Microsoft jest w trakcie badania, czy ich przeglądarka rzeczywiście posiada lukę, która według spider.io, umożliwia śledzenie ruchu kursora użytkownika, nawet gdy ten znajduje się poza jej oknem, np. na pulpicie.
Luka została odkryta kilka miesięcy temu, dotyczy bezpośrednio klawiatury ekranowej, we wszystkich wersjach Internet Explorera, począwszy od wersji 6.
„Tak długo jak wyłudzająca reklama pozostaje otwarta – nawet gdy okno przeglądarki jest zminimalizowane, bądź znajduje się w tle – twój kursor może być śledzony po całym ekranie.”
Nawet gdy jesteście świadomi ryzyka, niebezpieczeństwo jest duże. Grupa Spider.io ostrzega, iż „Atakujący może uzyskać dostęp do ruchów myszki, poprzez zwykłe wykupienie slotu reklamowego na stronie, która jest odwiedzana.” W praktyce oznacza to, że kod może zostać wykorzystany na dowolnej stronie internetowej, oferującej umieszczenie reklamy, każdemu kto zapłaci odpowiednią kwotę. I nie mówimy tutaj o jakiś mniejszościowych serwisach, nawet takie giganty jak Youtube, mogą zostać wykorzystane przez podglądacza.
Spider.io twierdzi, że co najmniej dwie firmy, badające rynek reklam, wykorzystują, ten sposób aby dowiedzieć się co (gdzie) ludzie oglądają w sieci.
Microsoft Security Research, przyjął do wiadomości informację o luce w IE, lecz na chwilę obecną nie posiada żadnych planów, natychmiastowego usunięcia problemu z bieżących wersji przeglądarek.
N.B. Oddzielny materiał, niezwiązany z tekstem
(** * The view through the cache *)

(** What the flash will hold once the cache is flushed. *)
Definition view (st : flash_state) (x : Z) : Z :=
  if negb (fl_addr st =? FLASH_CACHE_INVALID_ADDR) && (fl_addr st <=? x) && (x <? fl_addr st + PAGE)
  then nthZ (fl_buf st) (x - fl_addr st) else fmem st x.

(** The staged page is a page of a non-wrapping address, and without an erase
    its bytes can be programmed over what the flash holds. *)
Definition cache_ok (need_erase : bool) (st : flash_state) : Prop :=
  (forall x, 0 <= fmem st x < 256) /\ bytes (fl_buf st) /\
  (fl_addr st = FLASH_CACHE_INVALID_ADDR \/
   (0 <= fl_addr st /\ fl_addr st + PAGE <= 2 ^ 32 /\ fl_addr st mod PAGE = 0 /\ lenZ (fl_buf st) = PAGE /\
    (need_erase = false -> forall i, 0 <= i < PAGE ->
       fmem st (fl_addr st + i) = 255 \/ nthZ (fl_buf st) i = fmem st (fl_addr st + i)))).

Lemma page_of_eq a : 0 <= a < 2 ^ 32 -> page_of a = a - a mod PAGE.
Proof. apply (land_not_mask a 12). lia. Qed.

Lemma write_chunks_spec n : forall m addr buf offset x,
  addr mod PAGE = 0 -> offset mod 256 = 0 -> 0 <= addr -> 0 <= offset -> addr + PAGE <= 2 ^ 32 ->
  lenZ buf = PAGE -> offset + 256 * Z.of_nat n = PAGE ->
  write_chunks m addr buf offset n x =
    if (addr + offset <=? x) && (x <? addr + PAGE) then Z.land (m x) (nthZ buf (x - addr)) else m x.
Proof.
  induction n as [|n IH]; intros m addr buf offset x Ha Ho H0 H0' H32 Hl Hn; cbn [write_chunks].
  { range_case; [|done]. lia. }
  assert (lenZ (sliceZ buf offset 256) = 256) as Hs by (rewrite lenZ_sliceZ; lia).
  rewrite IH by (done || lia || (unfold PAGE in *; zlia)).
  rewrite u32_small by lia.
  rewrite words_write_spec, Hs by (try rewrite Hs; unfold PAGE in *; zlia).
  repeat range_case; try done; try lia.
  rewrite nthZ_sliceZ by lia. do 2 f_equal. lia.
Qed.

Lemma land_bytes_255 b : is_byte b -> Z.land 255 b = b.
Proof. intros. rewrite Z.land_comm, land_255. apply Z.mod_small. done. Qed.

(** A flush makes the flash equal to the view and empties the cache. *)
Lemma flush_spec ne st : cache_ok ne st ->
  (forall x, fmem (flash_nrf5x_flush st ne) x = view st x) /\
  (forall x, 0 <= fmem (flash_nrf5x_flush st ne) x < 256) /\
  fl_addr (flash_nrf5x_flush st ne) = FLASH_CACHE_INVALID_ADDR /\
  fl_buf (flash_nrf5x_flush st ne) = fl_buf st.
Proof.
  intros (Hm & Hb & Hc). unfold flash_nrf5x_flush, view.
  destruct (Z.eqb_spec (fl_addr st) FLASH_CACHE_INVALID_ADDR) as [E|E]; cbn [negb andb]; [auto|].
  destruct Hc as [?|(H0 & H32 & Ha & Hl & Hp)]; [done|]. cbn [fmem fl_addr fl_buf].
  match goal with |- (forall x, ?m x = _) /\ _ => assert (forall x, m x =
    (if (fl_addr st <=? x) && (x <? fl_addr st + PAGE) then nthZ (fl_buf st) (x - fl_addr st) else fmem st x)) as Hw end.
  2: { split; [done|]. split; [|done]. intros x. rewrite Hw. range_case; [|done].
       by apply nthZ_byte. }
  intros x. destruct (bytes_eqb _ _) eqn:Heq; cbn [negb].
  - apply bytes_eqb_eq in Heq. range_case; [|done]. rewrite Heq, nthZ_mem_read by (unfold PAGE, CODE_PAGE_SIZE in *; lia).
    f_equal. lia.
  - rewrite write_chunks_spec by (done || lia). rewrite Z.add_0_r. destruct ne.
    + rewrite page_erase_spec by done. range_case; [|done]. apply land_bytes_255. by apply nthZ_byte.
    + range_case; [|done]. destruct (Hp eq_refl (x - fl_addr st)) as [Hx|Hx]; [lia|..];
        replace (fl_addr st + (x - fl_addr st)) with x in Hx by lia; rewrite Hx.
      * apply land_bytes_255. by apply nthZ_byte.
      * apply Z.land_diag.
Qed.
(* ===== verification/SingleBank.v ===== *)
(** The single-bank DFU engine: [lib/sdk11/.../dfu_single_bank.c] with the
    state machine of [dfu_bank_internal.h].  The file's statics are one state
    record; an operation returns the C result code and the new state, or
    [None] when it does not return (an [APP_ERROR_CHECK] on a failed call ends
    in the error handler, which resets the device).  Calls into the bootloader
    and into the transport's callback are recorded in [trace] in the order they
    are made. *)
From S2P Require Import Prelude Crc Nvm BootImage DfuTypes DfuPolicy DfuInit FlashNrf5x.

Inductive dfu_state :=
| DFU_STATE_INIT_ERROR | DFU_STATE_IDLE | DFU_STATE_PREPARING | DFU_STATE_RDY
| DFU_STATE_RX_INIT_PKT | DFU_STATE_RX_DATA_PKT | DFU_STATE_VALIDATE | DFU_STATE_WAIT_4_ACTIVATE.
#[global] Instance dfu_state_eq_dec : EqDecision dfu_state.
Proof. solve_decision. Defined.

(** [dfu_update_status_t], with the fields the engine assigns for each code. *)
Inductive dfu_update_status :=
| DFU_UPDATE_APP_COMPLETE (app_crc app_size : Z)
| DFU_UPDATE_SD_COMPLETE (app_crc sd_image_start sd_size bl_size app_size : Z)
| DFU_UPDATE_BOOT_COMPLETE (app_crc sd_size bl_size app_size : Z)
| DFU_BANK_0_ERASED
| DFU_TIMEOUT
| DFU_RESET (restart_into_bootloader : bool).

(** What the engine tells the rest of the bootloader, and the flash requests
    it makes. *)
Inductive dfu_output :=
| DataPktCb (packet result : Z)               (* m_data_pkt_cb *)
| UpdateProcess (status : dfu_update_status)  (* bootloader_dfu_update_process *)
| EraseRequest (address size : Z)             (* flash_nrf5x_erase / pstorage_clear *)
| StoreRequest (address : Z) (data : list Z). (* flash_nrf5x_write / pstorage_store *)

(** [m_functions.activate] *)
Inductive activate_func := Activate_none | Activate_sd | Activate_bl | Activate_app.

(** The lazy-erase bookkeeping shared with the storage module. *)
Record lazy_erase := mk_lazy {
  dfu_page_erased : option (list Z); dfu_image_page_count : Z; dfu_base_address : Z
}.

(** * What the engine calls *)

(** The raw persistent-storage module over the SoftDevice flash API, as
    [pstorage.h] presents it.  Completed requests are reported by [proc_soc] as
    (op code, result) in the order the callbacks are made. *)
Definition PSTORAGE_STORE_OP_CODE : Z := 1.
Definition PSTORAGE_CLEAR_OP_CODE : Z := 3.

Class PStorage := {
  ps : Type;
  pstorage_register : ps -> Z * ps;
  pstorage_clear : ps * lazy_erase * mem -> Z -> Z -> Z * (ps * lazy_erase * mem);
  pstorage_store : ps * lazy_erase * mem -> Z -> list Z -> Z -> Z -> Z * (ps * lazy_erase * mem);
  proc_soc : ps * lazy_erase * mem -> Z * (ps * lazy_erase * mem) * list (Z * Z)
}.

Record data_packet := mk_packet { packet_length : Z; word_aligned : bool; p_data_packet : list Z }.

Section Engine.
Context `{Nvmc, PStorage}.

Record sb_state := mk_sb {
  m_dfu_state : dfu_state; m_image_size : Z; m_start_packet : dfu_start_packet;
  m_init_packet : list Z; m_init_packet_length : Z; m_image_crc : Z;
  m_dfu_timed_out : bool; m_storage_handle_app : Z; mp_storage_handle_active : bool;
  m_data_pkt_cb : bool; m_activate : activate_func; m_data_received : Z;
  lazy : lazy_erase; dfu_page_erased_static : list Z;
  sb_init : init_state; sb_flash : flash_state; sb_ps : ps; trace : list dfu_output
}.

(** Field updates. *)
Definition set_state (s : dfu_state) (st : sb_state) : sb_state :=
  mk_sb s (m_image_size st) (m_start_packet st) (m_init_packet st) (m_init_packet_length st)
    (m_image_crc st) (m_dfu_timed_out st) (m_storage_handle_app st) (mp_storage_handle_active st)
    (m_data_pkt_cb st) (m_activate st) (m_data_received st) (lazy st) (dfu_page_erased_static st)
    (sb_init st) (sb_flash st) (sb_ps st) (trace st).
Definition set_received (n : Z) (st : sb_state) : sb_state :=
  mk_sb (m_dfu_state st) (m_image_size st) (m_start_packet st) (m_init_packet st) (m_init_packet_length st)
    (m_image_crc st) (m_dfu_timed_out st) (m_storage_handle_app st) (mp_storage_handle_active st)
    (m_data_pkt_cb st) (m_activate st) n (lazy st) (dfu_page_erased_static st)
    (sb_init st) (sb_flash st) (sb_ps st) (trace st).
Definition set_start (size : Z) (p : dfu_start_packet) (st : sb_state) : sb_state :=
  mk_sb (m_dfu_state st) size p (m_init_packet st) (m_init_packet_length st)
    (m_image_crc st) (m_dfu_timed_out st) (m_storage_handle_app st) (mp_storage_handle_active st)
    (m_data_pkt_cb st) (m_activate st) (m_data_received st) (lazy st) (dfu_page_erased_static st)
    (sb_init st) (sb_flash st) (sb_ps st) (trace st).
Definition set_init_packet (buf : list Z) (len : Z) (st : sb_state) : sb_state :=
  mk_sb (m_dfu_state st) (m_image_size st) (m_start_packet st) buf len
    (m_image_crc st) (m_dfu_timed_out st) (m_storage_handle_app st) (mp_storage_handle_active st)
    (m_data_pkt_cb st) (m_activate st) (m_data_received st) (lazy st) (dfu_page_erased_static st)
    (sb_init st) (sb_flash st) (sb_ps st) (trace st).
Definition set_init_state (i : init_state) (crc : Z) (st : sb_state) : sb_state :=
  mk_sb (m_dfu_state st) (m_image_size st) (m_start_packet st) (m_init_packet st) (m_init_packet_length st)
    crc (m_dfu_timed_out st) (m_storage_handle_app st) (mp_storage_handle_active st)
    (m_data_pkt_cb st) (m_activate st) (m_data_received st) (lazy st) (dfu_page_erased_static st)
    i (sb_flash st) (sb_ps st) (trace st).
Definition set_timed_out (st : sb_state) : sb_state :=
  mk_sb (m_dfu_state st) (m_image_size st) (m_start_packet st) (m_init_packet st) (m_init_packet_length st)
    (m_image_crc st) true (m_storage_handle_app st) (mp_storage_handle_active st)
    (m_data_pkt_cb st) (m_activate st) (m_data_received st) (lazy st) (dfu_page_erased_static st)
    (sb_init st) (sb_flash st) (sb_ps st) (trace st).
Definition set_activate (a : activate_func) (st : sb_state) : sb_state :=
  mk_sb (m_dfu_state st) (m_image_size st) (m_start_packet st) (m_init_packet st) (m_init_packet_length st)
    (m_image_crc st) (m_dfu_timed_out st) (m_storage_handle_app st) (mp_storage_handle_active st)
    (m_data_pkt_cb st) a (m_data_received st) (lazy st) (dfu_page_erased_static st)
    (sb_init st) (sb_flash st) (sb_ps st) (trace st).
Definition set_lazy (active : bool) (l : lazy_erase) (static : list Z) (st : sb_state) : sb_state :=
  mk_sb (m_dfu_state st) (m_image_size st) (m_start_packet st) (m_init_packet st) (m_init_packet_length st)
    (m_image_crc st) (m_dfu_timed_out st) (m_storage_handle_app st) active
    (m_data_pkt_cb st) (m_activate st) (m_data_received st) l static
    (sb_init st) (sb_flash st) (sb_ps st) (trace st).
Definition set_flash (f : flash_state) (st : sb_state) : sb_state :=
  mk_sb (m_dfu_state st) (m_image_size st) (m_start_packet st) (m_init_packet st) (m_init_packet_length st)
    (m_image_crc st) (m_dfu_timed_out st) (m_storage_handle_app st) (mp_storage_handle_active st)
    (m_data_pkt_cb st) (m_activate st) (m_data_received st) (lazy st) (dfu_page_erased_static st)
    (sb_init st) f (sb_ps st) (trace st).
(** The storage module's state, the lazy-erase globals and the flash bytes
    after a storage call. *)
Definition set_world (w : ps * lazy_erase * mem) (st : sb_state) : sb_state :=
  mk_sb (m_dfu_state st) (m_image_size st) (m_start_packet st) (m_init_packet st) (m_init_packet_length st)
    (m_image_crc st) (m_dfu_timed_out st) (m_storage_handle_app st) (mp_storage_handle_active st)
    (m_data_pkt_cb st) (m_activate st) (m_data_received st) (snd (fst w)) (dfu_page_erased_static st)
    (sb_init st) (mk_flash (snd w) (fl_addr (sb_flash st)) (fl_buf (sb_flash st))) (fst (fst w)) (trace st).
Definition emit (o : dfu_output) (st : sb_state) : sb_state :=
  mk_sb (m_dfu_state st) (m_image_size st) (m_start_packet st) (m_init_packet st) (m_init_packet_length st)
    (m_image_crc st) (m_dfu_timed_out st) (m_storage_handle_app st) (mp_storage_handle_active st)
    (m_data_pkt_cb st) (m_activate st) (m_data_received st) (lazy st) (dfu_page_erased_static st)
    (sb_init st) (sb_flash st) (sb_ps st) (trace st ++ [o]).
Definition world (st : sb_state) : ps * lazy_erase * mem := (sb_ps st, lazy st, fmem (sb_flash st)).
Definition sb_word (st : sb_state) : flash := mem_word (fmem (sb_flash st)).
Ich stanowisko na chwilę obecną jest następujące: „Użytkownicy IE powinni być świadomi bieżącej luki w zabezpieczeniach IE i jej następstw.” Jak widać Microsoft nie przejął się sprawą... twierdzi też, że to przecież wina konkurujących ze sobą firm analitycznych.
„Z tego co wiemy, problem bardziej dotyczy konkurencji firm analitycznych, niż bezpieczeństwa i prywatności użytkowników.” - Dean Hachamovitch, VP of Internet Explorer. Napisał także, „Aktywnie pracujemy nad zmianami zachowań IE”, dodał też, że inne przeglądarki również posiadają podobne „możliwości”.
Video:
Materiał video zawiera pokaz luki w zabezpieczeniach programu Internet Explorer, która pozwala przechwytywać ruch myszy nawet wtedy, gdy przeglądarka jest nieaktywna.
Teraz, wyobraźcie sobie panel logowania do banku, korzystając z opcji klawiatury ekranowej.
Mimo, że bank jest zabezpieczony certyfikatem i nie pozwala na załadowanie się żadnych reklam, nie ma to najmniejszego znaczenia, ponieważ strona banku nie ma nic wspólnego z otwartą zakładką obok. Taki rodzaj śledzenia jak widać, może przydać się do bardzo ciekawych rzeczy.
Jak się chronić? Podczas logowania się do różnych serwisów, przy użyciu klawiatury ekranowej, najlepszym wyjściem będzie zamknięcie wszystkich innych przeglądarek i ich okien.